Improvement of animal level efficiency and mitigation of enteric emissions

Most recent studies have shown the potential for dietary strategies (e.g., replacement of neutral detergent fiber with starch or replacement of alfalfa silage with corn silage) to mitigate enteric emissions from dairy productions systems. Supplementation of feed additives such as seaweed, 3-nitrooxypropanol (3-NOP) and nitrate have caught the attention because of their enteric emission mitigation potentials. For instance, 3-NOP could reduce upto 40% enteric emissions depending on dose and diet composition whereas seaweed could reduce upto 67% enteric methane depending on dose, animal type (e.g., dairy or beef) and seaweed species. However, it is yet quite unknown of how these feed additives work and how they affect intake, fiber digestibility, microbial protein synthesis and whole-farm greenhouse gas emissions. Thus, the overarching goal of our research is to improve the understanding and mechanism of how diets and feed additives (e.g., seaweed, 3-NOP) affect microbial genomics, fiber digestibility, enteric methane emission and efficiency of microbial protein synthesis. 

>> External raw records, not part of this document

(* ===== verification/UserSpace.v ===== *)
(** * User memory: allocuvm, deallocuvm, freevm, copyout

    The pages below [KERNBASE] of an address space.  [space_ok] adds to
    [vm_ok] that the pages mapped there are distinct, and distinct from the
    free pages and from the pages the page table is made of. *)

From S2P Require Import Prelude Params Bytes CString Kernel Print Kalloc Vm VmSpec.

Section UserSpace.
Context {L : Linker}.

(** The page a virtual page is mapped to, as the kernel addresses it. *)
Definition frame_at (m : gmap Z Z) (pgdir v : Z) : Z := P2V (PTE_ADDR (pte m pgdir v)).

(** The number of pages below [KERNBASE]. *)
Definition UPAGES : Z := 0x80000.

(** Virtual page [v] of user memory is mapped. *)
Definition umapped (m : gmap Z Z) (pgdir v : Z) : Prop :=
  0 <= v < UPAGES /\ present (pte m pgdir v) = true.

(** [w] is the page directory or one of the page tables. *)
Definition in_table (m : gmap Z Z) (pgdir w : Z) : Prop :=
  w = pgdir \/ exists d, 0 <= d < 1024 /\ has_table m pgdir d = true /\ w = table m pgdir d.

Record space_ok (s : kernel) (pgdir : Z) (l : list Z) : Prop := {
  so_vm : vm_ok s pgdir l;
  so_page : forall v, umapped (k_mem s) pgdir v ->
    page (frame_at (k_mem s) pgdir v) /\ (frame_at (k_mem s) pgdir v ∉ l) /\
    ~ in_table (k_mem s) pgdir (frame_at (k_mem s) pgdir v);
  so_inj : forall v w, umapped (k_mem s) pgdir v -> umapped (k_mem s) pgdir w ->
    frame_at (k_mem s) pgdir v = frame_at (k_mem s) pgdir w -> v = w
}.

Lemma umapped_vpage (m : gmap Z Z) (pgdir v : Z) : umapped m pgdir v -> 0 <= v < NVPAGE.
Proof. intros [H _]. unfold UPAGES, NVPAGE in *. lia. Qed.

(** Only memory and the free list change. *)
Definition mem_only (s t : kernel) : Prop :=
  t = s <| k_mem := k_mem t |> <| k_freelist := k_freelist t |>.

Lemma mem_only_trans (s t u : kernel) : mem_only s t -> mem_only t u -> mem_only s u.
Proof. unfold mem_only. intros H1 H2. rewrite H2, H1. reflexivity. Qed.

Mitigation of greenhouse gas and ammonia emissions from manure management systems

Manure is the second significant source of greenhouse gas from the dairy production systems. Additionally, manure affects both water and air quality negatively due to nitrate leaching and ammonia emissions, respectively. Manure ammonia from dairy production systems which could possibly be the greatest concern may account for up to 50% of the total regional ammonia emissions in some regions such as Pennsylvania, USA. Nitrate leaching and nitrate contamination of drinking water is the growing concern for some regions (e.g., Wisconsin, USA). Often, ruminant diets contain excessive nitrogen and phosphorus which are excreted via manure. Thus, proper ration management could potentially reduce the nutrient excretions and reduce negative impacts on air and water quality. Therefore, the primary goal of our team is to explore animal and dietary factors that could potentially reduce the excretions of manure nutrients particularly nitrogen and phosphorus and subsequent nitrate leaching, ammonia and greenhouse gas emissions. We will explore the opportunity to collaborate with soil scientist or agronomist and waste management specialist to initiate project looking at impact of manure composition, treatment and microbial profile of manure and soil on manure greenhouse gas emissions.

Farm (system) level sustainability assessment using life cycle assessment (LCA) as a tool

Our previous research findings demonstrated that dietary mitigation strategies of enteric emission should be evaluated at the whole-farm level accounting for their impacts on upstream (e.g., feed production) and downstream emissions (e.g., manure chain emissions). Additionally, most LCA studies assume no change in soil organic carbon stock due to lack of data availability though soil carbon stock may change over time depending on vegetation type, soil management practices and soil characteristics. Thus, our research goal in this sub-field is to evaluate and compare alternative feeding management (e.g., grass vs. legume, zero grazing vs. managed grazing) and greenhouse gas mitigation strategies using integrated (holistic) life cycle assessment approach on carbon footprint (with or without accounted for soil carbon stock change), water footprint and eutrophication potential. Currently, we are also working on a pilot project that is looking for impact of incorporating multifunctionalities of dual-purpose cattle raised in extensive system on milk and beef carbon footprint. However, it is difficult and complex to allocate emissions into different cattle functionalities. Therefore, we would like to extend this project aiming to find out the best allocation methods for different functionalities of cattle. Furthermore, strong background and interest in quantitative genetics and statistics will enable us to analyze and interpret large amount of data generated by the automated and robotic systems, and data-collecting sensors aiming to improve precision livestock management.